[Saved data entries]
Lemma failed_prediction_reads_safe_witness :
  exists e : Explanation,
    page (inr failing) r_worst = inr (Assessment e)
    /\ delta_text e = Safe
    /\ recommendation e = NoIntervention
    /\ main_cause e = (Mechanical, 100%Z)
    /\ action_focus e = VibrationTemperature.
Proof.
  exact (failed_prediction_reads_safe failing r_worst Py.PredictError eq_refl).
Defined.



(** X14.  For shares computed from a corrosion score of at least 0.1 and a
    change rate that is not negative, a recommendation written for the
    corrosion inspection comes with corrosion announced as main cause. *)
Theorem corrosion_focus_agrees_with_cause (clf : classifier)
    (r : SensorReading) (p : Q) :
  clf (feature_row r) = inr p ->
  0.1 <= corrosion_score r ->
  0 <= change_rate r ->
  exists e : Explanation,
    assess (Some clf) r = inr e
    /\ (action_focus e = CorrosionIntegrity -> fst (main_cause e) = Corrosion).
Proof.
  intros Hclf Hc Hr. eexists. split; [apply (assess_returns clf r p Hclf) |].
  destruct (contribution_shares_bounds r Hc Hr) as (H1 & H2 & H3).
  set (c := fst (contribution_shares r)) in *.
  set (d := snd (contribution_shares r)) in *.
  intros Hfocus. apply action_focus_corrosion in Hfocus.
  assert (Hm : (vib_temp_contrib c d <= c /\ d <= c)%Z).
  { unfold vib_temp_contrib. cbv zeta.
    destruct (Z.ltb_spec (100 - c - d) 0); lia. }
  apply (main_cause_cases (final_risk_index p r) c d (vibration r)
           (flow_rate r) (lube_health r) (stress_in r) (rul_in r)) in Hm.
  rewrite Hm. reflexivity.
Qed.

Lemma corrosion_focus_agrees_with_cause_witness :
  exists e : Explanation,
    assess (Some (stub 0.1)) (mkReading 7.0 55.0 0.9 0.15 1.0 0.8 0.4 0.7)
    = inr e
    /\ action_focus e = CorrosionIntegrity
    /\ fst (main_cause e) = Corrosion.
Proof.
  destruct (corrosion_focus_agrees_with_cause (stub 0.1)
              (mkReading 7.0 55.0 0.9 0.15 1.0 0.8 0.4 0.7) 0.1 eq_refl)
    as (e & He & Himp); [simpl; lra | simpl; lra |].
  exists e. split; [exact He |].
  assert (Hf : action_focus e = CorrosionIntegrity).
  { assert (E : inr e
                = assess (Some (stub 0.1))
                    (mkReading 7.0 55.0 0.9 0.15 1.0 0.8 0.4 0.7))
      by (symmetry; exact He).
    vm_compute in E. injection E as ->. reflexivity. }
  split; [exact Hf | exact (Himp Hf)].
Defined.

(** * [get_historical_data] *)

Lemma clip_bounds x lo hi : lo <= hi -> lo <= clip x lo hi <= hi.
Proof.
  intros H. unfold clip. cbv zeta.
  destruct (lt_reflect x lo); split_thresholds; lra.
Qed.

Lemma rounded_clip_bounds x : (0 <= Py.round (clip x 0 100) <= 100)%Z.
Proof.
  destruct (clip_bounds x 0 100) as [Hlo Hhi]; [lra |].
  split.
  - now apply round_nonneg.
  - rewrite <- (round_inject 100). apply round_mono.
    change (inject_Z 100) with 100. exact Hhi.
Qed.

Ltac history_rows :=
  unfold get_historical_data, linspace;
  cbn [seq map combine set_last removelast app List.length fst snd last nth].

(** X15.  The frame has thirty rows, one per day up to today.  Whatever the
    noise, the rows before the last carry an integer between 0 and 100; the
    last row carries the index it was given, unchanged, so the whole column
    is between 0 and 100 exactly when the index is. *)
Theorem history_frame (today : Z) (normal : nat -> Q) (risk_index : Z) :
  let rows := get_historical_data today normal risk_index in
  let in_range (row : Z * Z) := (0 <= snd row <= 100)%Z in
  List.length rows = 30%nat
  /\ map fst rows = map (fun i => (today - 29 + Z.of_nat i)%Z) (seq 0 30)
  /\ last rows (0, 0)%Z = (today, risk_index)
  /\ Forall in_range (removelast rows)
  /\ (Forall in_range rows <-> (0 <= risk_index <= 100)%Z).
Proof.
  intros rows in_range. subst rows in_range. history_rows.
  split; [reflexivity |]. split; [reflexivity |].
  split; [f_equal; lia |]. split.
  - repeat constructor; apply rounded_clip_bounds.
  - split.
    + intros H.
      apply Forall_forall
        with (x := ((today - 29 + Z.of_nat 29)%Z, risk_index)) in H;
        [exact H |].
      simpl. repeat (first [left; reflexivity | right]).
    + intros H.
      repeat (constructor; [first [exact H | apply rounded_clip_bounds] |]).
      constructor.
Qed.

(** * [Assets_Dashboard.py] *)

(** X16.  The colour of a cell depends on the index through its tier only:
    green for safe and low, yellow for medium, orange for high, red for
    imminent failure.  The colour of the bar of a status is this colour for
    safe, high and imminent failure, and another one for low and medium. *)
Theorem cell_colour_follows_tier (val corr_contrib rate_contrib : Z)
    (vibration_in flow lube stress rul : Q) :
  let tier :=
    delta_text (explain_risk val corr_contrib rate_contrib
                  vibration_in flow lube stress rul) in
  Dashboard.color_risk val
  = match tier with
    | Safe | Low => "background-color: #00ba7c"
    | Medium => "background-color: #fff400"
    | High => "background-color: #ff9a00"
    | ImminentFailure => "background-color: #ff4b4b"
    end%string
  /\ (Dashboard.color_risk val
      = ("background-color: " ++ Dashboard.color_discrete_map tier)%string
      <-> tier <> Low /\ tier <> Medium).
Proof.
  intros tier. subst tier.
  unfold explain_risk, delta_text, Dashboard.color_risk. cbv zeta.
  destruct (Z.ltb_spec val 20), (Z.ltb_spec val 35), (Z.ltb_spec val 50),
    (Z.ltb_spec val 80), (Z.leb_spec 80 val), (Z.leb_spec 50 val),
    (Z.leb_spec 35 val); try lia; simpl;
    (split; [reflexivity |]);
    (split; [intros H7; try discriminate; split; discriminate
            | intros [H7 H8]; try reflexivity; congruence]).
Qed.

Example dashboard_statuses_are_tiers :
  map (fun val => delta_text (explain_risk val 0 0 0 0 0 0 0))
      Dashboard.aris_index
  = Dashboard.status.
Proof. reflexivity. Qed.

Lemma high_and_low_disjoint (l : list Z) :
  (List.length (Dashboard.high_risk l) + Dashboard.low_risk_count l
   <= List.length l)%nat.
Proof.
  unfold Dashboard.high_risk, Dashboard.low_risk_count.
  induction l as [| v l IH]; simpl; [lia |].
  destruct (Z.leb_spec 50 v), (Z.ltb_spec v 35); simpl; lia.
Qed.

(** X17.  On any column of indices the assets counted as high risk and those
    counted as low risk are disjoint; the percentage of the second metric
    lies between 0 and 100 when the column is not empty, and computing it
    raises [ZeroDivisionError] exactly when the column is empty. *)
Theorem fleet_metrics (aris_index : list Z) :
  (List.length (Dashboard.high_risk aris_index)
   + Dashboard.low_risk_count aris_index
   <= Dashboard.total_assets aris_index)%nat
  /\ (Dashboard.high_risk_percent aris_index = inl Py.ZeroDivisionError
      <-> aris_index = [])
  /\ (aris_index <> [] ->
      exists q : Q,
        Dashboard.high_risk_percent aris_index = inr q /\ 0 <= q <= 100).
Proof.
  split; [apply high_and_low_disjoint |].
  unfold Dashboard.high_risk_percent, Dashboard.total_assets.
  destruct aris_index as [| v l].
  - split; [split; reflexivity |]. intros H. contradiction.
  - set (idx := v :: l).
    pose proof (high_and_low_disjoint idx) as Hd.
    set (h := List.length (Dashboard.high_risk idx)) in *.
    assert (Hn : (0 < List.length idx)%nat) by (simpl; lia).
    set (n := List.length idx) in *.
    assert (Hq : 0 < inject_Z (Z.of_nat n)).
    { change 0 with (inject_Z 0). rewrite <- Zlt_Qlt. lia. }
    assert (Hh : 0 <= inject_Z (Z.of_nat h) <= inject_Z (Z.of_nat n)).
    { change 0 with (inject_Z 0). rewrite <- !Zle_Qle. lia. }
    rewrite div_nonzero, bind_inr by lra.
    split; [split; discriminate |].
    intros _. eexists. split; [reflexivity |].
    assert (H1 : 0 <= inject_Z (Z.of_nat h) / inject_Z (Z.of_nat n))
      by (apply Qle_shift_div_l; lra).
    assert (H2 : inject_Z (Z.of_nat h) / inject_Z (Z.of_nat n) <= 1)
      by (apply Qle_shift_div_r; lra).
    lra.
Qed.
==
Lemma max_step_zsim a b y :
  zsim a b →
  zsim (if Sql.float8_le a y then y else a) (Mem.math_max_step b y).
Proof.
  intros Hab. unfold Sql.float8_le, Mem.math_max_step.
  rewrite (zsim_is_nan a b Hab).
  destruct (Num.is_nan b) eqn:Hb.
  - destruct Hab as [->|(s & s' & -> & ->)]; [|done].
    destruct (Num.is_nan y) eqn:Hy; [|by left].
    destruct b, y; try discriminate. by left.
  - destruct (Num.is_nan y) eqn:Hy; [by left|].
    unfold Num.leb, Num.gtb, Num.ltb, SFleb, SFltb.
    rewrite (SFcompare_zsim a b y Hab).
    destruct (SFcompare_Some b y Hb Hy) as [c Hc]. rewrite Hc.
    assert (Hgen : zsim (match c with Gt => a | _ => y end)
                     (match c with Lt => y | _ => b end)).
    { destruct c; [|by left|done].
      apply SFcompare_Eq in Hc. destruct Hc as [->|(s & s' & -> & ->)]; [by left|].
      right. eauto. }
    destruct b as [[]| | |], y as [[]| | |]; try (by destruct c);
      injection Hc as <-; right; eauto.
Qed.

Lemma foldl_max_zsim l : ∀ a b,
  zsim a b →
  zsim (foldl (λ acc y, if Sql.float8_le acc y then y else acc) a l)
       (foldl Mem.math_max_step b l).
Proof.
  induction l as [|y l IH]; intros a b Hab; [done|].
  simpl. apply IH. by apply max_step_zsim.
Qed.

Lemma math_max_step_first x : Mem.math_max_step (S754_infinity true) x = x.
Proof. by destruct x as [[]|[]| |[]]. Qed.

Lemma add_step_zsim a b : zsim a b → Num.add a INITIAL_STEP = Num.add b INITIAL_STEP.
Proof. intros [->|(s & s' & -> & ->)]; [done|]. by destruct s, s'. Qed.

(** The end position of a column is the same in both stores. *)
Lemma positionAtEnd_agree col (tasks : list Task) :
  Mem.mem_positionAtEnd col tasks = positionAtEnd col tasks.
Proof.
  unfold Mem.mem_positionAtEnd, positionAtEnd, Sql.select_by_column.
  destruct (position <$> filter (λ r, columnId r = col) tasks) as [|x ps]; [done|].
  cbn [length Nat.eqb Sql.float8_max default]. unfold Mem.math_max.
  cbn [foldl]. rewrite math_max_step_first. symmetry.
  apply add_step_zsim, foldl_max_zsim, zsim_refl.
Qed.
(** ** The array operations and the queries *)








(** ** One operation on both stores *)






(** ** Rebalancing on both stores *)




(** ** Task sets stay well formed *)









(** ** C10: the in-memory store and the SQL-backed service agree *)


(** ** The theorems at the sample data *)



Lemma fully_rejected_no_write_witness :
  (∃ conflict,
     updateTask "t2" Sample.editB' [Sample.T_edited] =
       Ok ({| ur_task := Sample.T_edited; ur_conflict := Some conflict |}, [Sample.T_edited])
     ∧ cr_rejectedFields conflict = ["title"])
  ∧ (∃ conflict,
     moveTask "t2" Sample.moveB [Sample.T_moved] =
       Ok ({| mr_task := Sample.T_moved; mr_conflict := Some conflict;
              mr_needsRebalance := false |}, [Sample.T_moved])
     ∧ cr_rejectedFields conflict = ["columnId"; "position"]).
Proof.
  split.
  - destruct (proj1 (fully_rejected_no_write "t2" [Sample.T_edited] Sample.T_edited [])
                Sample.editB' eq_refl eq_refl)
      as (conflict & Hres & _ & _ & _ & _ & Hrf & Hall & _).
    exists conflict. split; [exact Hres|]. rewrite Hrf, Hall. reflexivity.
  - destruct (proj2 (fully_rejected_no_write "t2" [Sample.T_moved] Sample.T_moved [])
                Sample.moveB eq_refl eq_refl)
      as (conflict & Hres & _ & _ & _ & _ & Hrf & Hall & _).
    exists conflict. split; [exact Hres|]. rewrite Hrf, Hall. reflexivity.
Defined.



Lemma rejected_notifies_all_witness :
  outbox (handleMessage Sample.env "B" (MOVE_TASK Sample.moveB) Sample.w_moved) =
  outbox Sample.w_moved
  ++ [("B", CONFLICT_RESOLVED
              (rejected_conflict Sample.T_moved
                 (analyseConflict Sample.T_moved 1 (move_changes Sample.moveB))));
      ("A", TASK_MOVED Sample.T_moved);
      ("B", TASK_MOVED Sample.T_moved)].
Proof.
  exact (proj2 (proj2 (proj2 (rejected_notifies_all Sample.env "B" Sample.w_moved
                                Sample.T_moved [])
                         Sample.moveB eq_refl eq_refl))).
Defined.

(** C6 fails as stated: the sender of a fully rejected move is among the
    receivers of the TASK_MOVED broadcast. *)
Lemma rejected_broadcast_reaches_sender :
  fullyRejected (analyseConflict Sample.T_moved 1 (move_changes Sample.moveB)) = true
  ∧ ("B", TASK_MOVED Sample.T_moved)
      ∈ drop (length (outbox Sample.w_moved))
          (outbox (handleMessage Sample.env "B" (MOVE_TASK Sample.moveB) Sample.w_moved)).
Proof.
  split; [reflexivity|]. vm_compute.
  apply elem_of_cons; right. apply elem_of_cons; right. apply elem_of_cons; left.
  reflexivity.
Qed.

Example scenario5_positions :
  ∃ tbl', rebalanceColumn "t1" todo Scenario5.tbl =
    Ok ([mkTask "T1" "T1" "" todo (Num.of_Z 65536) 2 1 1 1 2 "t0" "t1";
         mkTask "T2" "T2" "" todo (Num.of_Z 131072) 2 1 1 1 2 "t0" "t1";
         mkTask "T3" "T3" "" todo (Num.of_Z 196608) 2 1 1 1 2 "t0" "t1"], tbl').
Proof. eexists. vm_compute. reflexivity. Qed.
==
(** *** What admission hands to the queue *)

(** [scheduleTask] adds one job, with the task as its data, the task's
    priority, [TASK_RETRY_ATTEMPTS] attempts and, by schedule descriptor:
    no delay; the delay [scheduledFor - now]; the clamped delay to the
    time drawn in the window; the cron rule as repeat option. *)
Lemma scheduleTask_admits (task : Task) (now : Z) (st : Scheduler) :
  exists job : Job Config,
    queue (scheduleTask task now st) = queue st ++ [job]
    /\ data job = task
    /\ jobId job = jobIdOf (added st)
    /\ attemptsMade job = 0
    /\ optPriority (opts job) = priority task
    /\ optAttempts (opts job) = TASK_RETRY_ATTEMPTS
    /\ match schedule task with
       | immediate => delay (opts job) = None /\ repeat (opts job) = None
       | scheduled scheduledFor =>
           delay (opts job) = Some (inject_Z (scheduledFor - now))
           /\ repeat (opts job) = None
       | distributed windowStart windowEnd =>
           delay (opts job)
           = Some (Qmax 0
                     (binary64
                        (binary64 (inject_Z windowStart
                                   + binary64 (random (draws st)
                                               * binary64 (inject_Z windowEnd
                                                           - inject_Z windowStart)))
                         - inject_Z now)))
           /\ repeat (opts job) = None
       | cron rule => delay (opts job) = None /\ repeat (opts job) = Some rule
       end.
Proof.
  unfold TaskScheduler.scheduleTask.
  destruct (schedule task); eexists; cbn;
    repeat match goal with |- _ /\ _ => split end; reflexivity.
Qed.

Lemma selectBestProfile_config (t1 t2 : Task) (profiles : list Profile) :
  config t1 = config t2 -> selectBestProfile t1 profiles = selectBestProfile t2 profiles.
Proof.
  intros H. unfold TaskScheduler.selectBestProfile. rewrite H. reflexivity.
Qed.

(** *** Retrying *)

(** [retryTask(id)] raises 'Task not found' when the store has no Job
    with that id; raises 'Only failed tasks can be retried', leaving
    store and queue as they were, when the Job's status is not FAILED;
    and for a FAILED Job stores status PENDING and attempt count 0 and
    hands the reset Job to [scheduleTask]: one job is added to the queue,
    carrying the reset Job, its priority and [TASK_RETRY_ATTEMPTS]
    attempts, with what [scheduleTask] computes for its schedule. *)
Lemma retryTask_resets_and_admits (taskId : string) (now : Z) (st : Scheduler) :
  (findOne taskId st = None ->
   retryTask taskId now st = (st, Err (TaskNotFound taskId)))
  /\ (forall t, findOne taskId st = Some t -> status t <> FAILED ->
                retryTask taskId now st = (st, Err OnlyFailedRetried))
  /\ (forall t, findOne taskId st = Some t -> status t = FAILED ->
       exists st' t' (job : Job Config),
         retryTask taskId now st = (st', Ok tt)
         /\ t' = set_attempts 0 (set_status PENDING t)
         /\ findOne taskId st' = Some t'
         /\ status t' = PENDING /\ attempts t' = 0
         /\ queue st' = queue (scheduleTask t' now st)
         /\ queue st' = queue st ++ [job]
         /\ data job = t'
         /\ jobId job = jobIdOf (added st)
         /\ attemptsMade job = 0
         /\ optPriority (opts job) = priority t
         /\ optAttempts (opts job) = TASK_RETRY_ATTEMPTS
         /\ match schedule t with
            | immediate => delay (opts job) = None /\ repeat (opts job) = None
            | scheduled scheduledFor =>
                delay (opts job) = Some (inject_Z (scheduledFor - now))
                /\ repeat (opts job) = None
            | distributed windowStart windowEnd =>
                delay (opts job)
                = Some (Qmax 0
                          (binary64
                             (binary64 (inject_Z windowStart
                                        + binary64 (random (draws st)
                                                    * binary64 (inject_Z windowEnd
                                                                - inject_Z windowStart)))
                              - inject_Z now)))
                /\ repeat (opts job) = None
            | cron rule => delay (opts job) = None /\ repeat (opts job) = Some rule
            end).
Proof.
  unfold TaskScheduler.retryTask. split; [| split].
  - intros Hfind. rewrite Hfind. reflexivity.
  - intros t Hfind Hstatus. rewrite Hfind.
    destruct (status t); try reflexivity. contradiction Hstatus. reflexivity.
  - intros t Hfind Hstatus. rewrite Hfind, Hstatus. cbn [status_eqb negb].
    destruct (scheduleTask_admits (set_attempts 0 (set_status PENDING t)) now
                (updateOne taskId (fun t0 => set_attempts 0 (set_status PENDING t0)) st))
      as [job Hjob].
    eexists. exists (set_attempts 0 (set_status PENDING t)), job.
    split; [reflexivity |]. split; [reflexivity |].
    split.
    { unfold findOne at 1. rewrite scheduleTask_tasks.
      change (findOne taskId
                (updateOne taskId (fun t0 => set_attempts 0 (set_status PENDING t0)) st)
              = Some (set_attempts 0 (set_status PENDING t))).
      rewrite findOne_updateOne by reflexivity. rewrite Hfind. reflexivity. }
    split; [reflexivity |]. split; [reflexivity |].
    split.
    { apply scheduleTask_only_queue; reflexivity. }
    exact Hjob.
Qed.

**ACTIVITY**. From the entries above, return exactly the line containing "noise, the rows", the line containing "0)%Z = (today, risk_index)", and all lines between, and nothing else.

**RESPONSE AREA**.
    noise, the rows before the last carry an integer between 0 and 100; the
    last row carries the index it was given, unchanged, so the whole column
    is between 0 and 100 exactly when the index is. *)
Theorem history_frame (today : Z) (normal : nat -> Q) (risk_index : Z) :
  let rows := get_historical_data today normal risk_index in
  let in_range (row : Z * Z) := (0 <= snd row <= 100)%Z in
  List.length rows = 30%nat
  /\ map fst rows = map (fun i => (today - 29 + Z.of_nat i)%Z) (seq 0 30)
  /\ last rows (0, 0)%Z = (today, risk_index)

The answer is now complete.